STAT3 activity regulates sensitivity to tumor necrosis factor-related apoptosis-inducing ligand-induced apoptosis in cervical cancer cells.

Abstract

In cervical cancer, p53-induced apoptosis is abrogated by human papilloma virus (HPV)-derived oncoproteinE6. Although tumor necrosis factor-related apoptosis-inducing ligand (TRAIL) provides tumor-specific apoptosis in various cancers, including cervical cancer, the sensitivity differs depending on the cell lines. Signal transducer and activator of transcription 3 (STAT3) is a hub molecule that shifts the cellular fate to apoptosis or survival in response to cellular stresses.
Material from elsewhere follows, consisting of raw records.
(** *** Parlays *)

Lemma price_selections_spec now d bets :
  forall total valid total' valid',
    Wagering.price_selections now d bets total valid = inr (total', valid') ->
    exists priced,
      valid' = valid ++ priced
      /\ map fst priced = bets
      /\ total' = fold_left (fun t odds => Binary64.mul t (Binary64.of_Q odds))
                            (map snd priced) total.
Proof.
  induction bets as [|bet rest IH]; intros total valid total' valid'; simpl.
  - intros [= <- <-]. exists []. rewrite app_nil_r. auto.
  - destruct (Sql.fetchone _) as [game|]; [|discriminate].
    intros H. apply IH in H as (priced & -> & <- & ->).
    exists ((bet, Wagering.odds_of (Wagering.sel_bet_type bet) (Wagering.sel_bet_pick bet)
                                    game) :: priced).
    rewrite <- app_assoc. auto.
Qed.

Lemma insert_parlay_bets_spec parlay_id valid :
  forall d,
    exists legs,
      parlay_bets (fold_left (Wagering.insert_parlay_bet parlay_id) valid d)
      = parlay_bets d ++ legs
      /\ map ParlayBets.odds legs = map snd valid
      /\ Forall (fun l => ParlayBets.parlay_id l = parlay_id
                          /\ ParlayBets.status l = "pending") legs
      /\ parlays (fold_left (Wagering.insert_parlay_bet parlay_id) valid d) = parlays d.
Proof.
  induction valid as [|bet rest IH]; intros d; simpl.
  - exists []. rewrite app_nil_r. auto.
  - destruct (IH (Wagering.insert_parlay_bet parlay_id d bet))
      as (legs & Hlegs & Hodds & Hall & Hparlays).
    eexists (_ :: legs). split; [|split; [|split]].
    + rewrite Hlegs. cbn. unfold Sql.insert. rewrite <- app_assoc. reflexivity.
    + cbn. now rewrite Hodds.
    + constructor; [cbn; auto | assumption].
    + rewrite Hparlays. reflexivity.
Qed.

(** C5, as the code has it.  The potential payout of a parlay is locked
    when it is created: the stake times the product of its legs' odds, a
    product of floats taken leg by leg from 1.0, rounded to cents by
    Python's [round].  A settlement of a game changes the status of a
    pending parlay with a pending leg on that game only when, afterwards,
    none of its legs is pending: the parlay is then lost if some leg is
    lost, and won otherwise.  So legs [won, pending] leave the parlay
    pending and legs [won, lost] make it lost, but a lost leg does not close
    a parlay that has another leg still pending.  Every other parlay keeps
    its row.  Each wallet grows by the potential payouts of its user's bets
    won and parlays won in this settlement. *)
Theorem parlay_closes_once_every_leg_is_decided :
  (forall (user_id : string) (bets : list Wagering.selection) (amount : Q) (now : Z)
          (d d' : db) (msg : Wagering.message) (parlay_id : Z),
      Wagering.create_parlay_bet user_id bets amount now d = ((true, msg, Some parlay_id), d') ->
      exists legs,
        parlay_bets d' = parlay_bets d ++ legs
        /\ Forall (fun l => ParlayBets.parlay_id l = parlay_id
                            /\ ParlayBets.status l = "pending") legs
        /\ parlays d'
           = parlays d
             ++ [Parlays.mk parlay_id user_id amount
                   (Wagering.round2
                      (Binary64.mul (Binary64.of_Q amount)
                                    (product_of_odds (map ParlayBets.odds legs))))
                   "pending"])
  /\ (forall (game_id home_score away_score : Z) (d : db) (game : Games.row),
         Sql.fetchone (Sql.select (Games.has_id game_id) (upcoming_games d)) = Some game ->
         betting_keys d ->
         let o := Settlement.determine_outcome game home_score away_score in
         let d' := snd (Settlement.simulate_game_result game_id home_score away_score d) in
         (forall p, In p (parlays d) ->
            if parlay_in_play game_id (parlay_bets d) p then
              if has_leg "pending" (Parlays.id p) (parlay_bets d') then In p (parlays d')
              else if has_leg "lost" (Parlays.id p) (parlay_bets d')
                   then In (Parlays.set_status "lost" p) (parlays d')
                   else In (Parlays.set_status "won" p) (parlays d')
            else In p (parlays d'))
         /\ (forall u r, fetch_user u d = Some r ->
               exists r',
                 fetch_user u d' = Some r'
                 /\ (Users.wallet_balance r'
                     == Users.wallet_balance r
                        + bet_winnings o game_id u (user_bets d)
                        + parlay_winnings game_id (parlay_bets d) (parlay_bets d') u
                                          (parlays d))%Q)).
Proof.
  split.
  - intros u bets amount now d d' msg pid. unfold Wagering.create_parlay_bet.
    destruct (negb _); [discriminate|].
    destruct (List.length bets <? 2)%nat; [discriminate|].
    destruct (fetch_user u d) as [r|]; [|discriminate].
    destruct (Sql.Qlt_bool _ _); [discriminate|].
    destruct (Wagering.price_selections now d bets (Binary64.of_Q 1) [])
      as [closed | [total valid]] eqn:E; [discriminate|].
    apply price_selections_spec in E as (priced & -> & _ & ->). cbn [app].
    fold (product_of_odds (map snd priced)).
    set (payout := Wagering.round2 _).
    cbn. intros [= _ <- <-].
    destruct (insert_parlay_bets_spec (parlays_seq d) priced
                (snd (Wagering.insert_parlay u amount payout (debit_wallet u amount d))))
      as (legs & Hlegs & Hodds & Hall & Hparlays).
    exists legs. cbn in Hlegs, Hparlays. rewrite Hlegs, Hparlays, Hodds. auto.
  - intros g hs as_ d game Hgame Hkeys o d'.
    destruct (simulate_tables g hs as_ d game Hgame Hkeys)
      as (_ & _ & _ & Hlegs & Hparlays & _).
    fold d' o in Hlegs, Hparlays. split.
    + intros p Hp. rewrite Hparlays, Hlegs.
      set (close := closed_parlay g (parlay_bets d)
                      (map (settled_leg o g (parlays d)) (parlay_bets d))).
      pose proof (in_map close (parlays d) p Hp) as Hin.
      unfold close at 1 in Hin. unfold closed_parlay in Hin.
      destruct (parlay_in_play g (parlay_bets d) p); [|exact Hin].
      destruct (has_leg "pending" _ _); [exact Hin|].
      destruct (has_leg "lost" _ _); exact Hin.
    + intros u r Hu. rewrite Hlegs.
      exact (simulate_wallets g hs as_ d game u r Hgame Hkeys Hu).
Qed.

Ltac distinct_keys :=
  vm_compute; repeat (constructor; [cbn; intuition discriminate|]); constructor.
However, the contribution of STAT3 activity to TRAIL-induced apoptosis in cervical cancer remains unknown. We examined the TRAIL sensitivity in cervical cancer cells, using TRAIL-resistant (SiHa) and -sensitive (CaSki) cervical cancer cell lines and focused on STAT3 function involving the apoptotic pathway. STAT3 was inactivated by TRAIL stimulation in the CaSki cell line, but not in the SiHa cell line. We then inhibited STAT3 expression in the SiHa cell line using siRNA against STAT3 and suppressed STAT3 activity using a STAT3 inhibitor; both these treatments sensitized TRAIL-induced apoptosis in the SiHa cell line. Furthermore, the SiHa cells were exposed to tunicamycin (TM), an endoplasmic reticulum (ER) stress inducer that inactivates STAT3, with or without TRAIL. Accompanied by STAT3 inactivation, TM pretreatment significantly enhanced TRAIL-induced apoptosis. We therefore concluded that TRAIL-induced apoptosis was regulated by STAT3 in response to TRAIL stimulation. Our results also suggest that STAT3 inhibition increases the sensitivity of malignancies, particularly HPV-related cancer, to TRAIL-based therapy.